Stored dataset items
(** ** The invariant *)

(** No packet is outstanding, or the cached one holds the sequence number last
    used and the first [expectedCharCount] bytes of the buffer [b]. *)
Definition outstanding (b : list Z) (c : Context) : Prop :=
  (payloadCache c = [] /\ expectedCharCount c = 0%nat) \/
  exists ack count op,
    payloadCache c = [sol_out c; ack; count; op] ++ take (expectedCharCount c) b /\
    (expectedCharCount c <= length b)%nat /\ (expectedCharCount c <= SOL_MAX_PAYLOAD_SIZE)%nat /\
    1 <= sol_out c.

Record context_ok (b : list Z) (c : Context) : Prop := {
  co_outstanding : outstanding b c;
  co_in : 1 <= sol_in c < MAX_SOL_SEQUENCE_NUMBER;
  co_out : 0 <= sol_out c < MAX_SOL_SEQUENCE_NUMBER }.

(** The only payload instance is 1. *)
Definition sol_ok (m : SolManager) : Prop := forall i c,
  payloadMap m !! i = Some c -> i = 1 /\ context_ok (dataBuffer m) c.

Definition keeps_sol (n n' : Net) : Prop := sol_ok (sol n) -> sol_ok (sol n').
#[export] Instance keeps_sol_preorder : PreOrder keeps_sol.
Proof. split; [intros n Hn; exact Hn|]. unfold keeps_sol. intros ???; auto. Qed.

Lemma next_sol_seq_range z : 0 <= z < MAX_SOL_SEQUENCE_NUMBER ->
  1 <= next_sol_seq z < MAX_SOL_SEQUENCE_NUMBER.
Proof.
  unfold next_sol_seq, MAX_SOL_SEQUENCE_NUMBER, u8. intros Hz. rewrite Z.mod_small by lia.
  destruct (Z.eqb_spec (z + 1) 16); lia.
Qed.

(** ** Updates of the manager and of a context *)
Section Updates.

Lemma sol_alter n i f :
  (forall c, payloadMap (sol n) !! i = Some c -> context_ok (dataBuffer (sol n)) c ->
     context_ok (dataBuffer (sol n)) (f c)) ->
  keeps_sol n (n <| sol := (sol n) <| payloadMap := alter f i (payloadMap (sol n)) |> |>).
Proof.
  intros Hf Hok j c Hj. cbn in Hj. destruct (decide (j = i)) as [->|Hne].
  - rewrite lookup_alter_eq in Hj. destruct (payloadMap (sol n) !! i) as [c0|] eqn:Hc; [|discriminate].
    injection Hj as <-. destruct (Hok _ _ Hc) as [-> Hc0]. split; [done|]. by apply Hf.
  - rewrite lookup_alter_ne in Hj by done. by apply Hok.
Qed.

Exercise aim
Check each line of the records above for "Lemma", and copy those that have it.

Response area
Lemma next_sol_seq_range z : 0 <= z < MAX_SOL_SEQUENCE_NUMBER ->
Lemma sol_alter n i f :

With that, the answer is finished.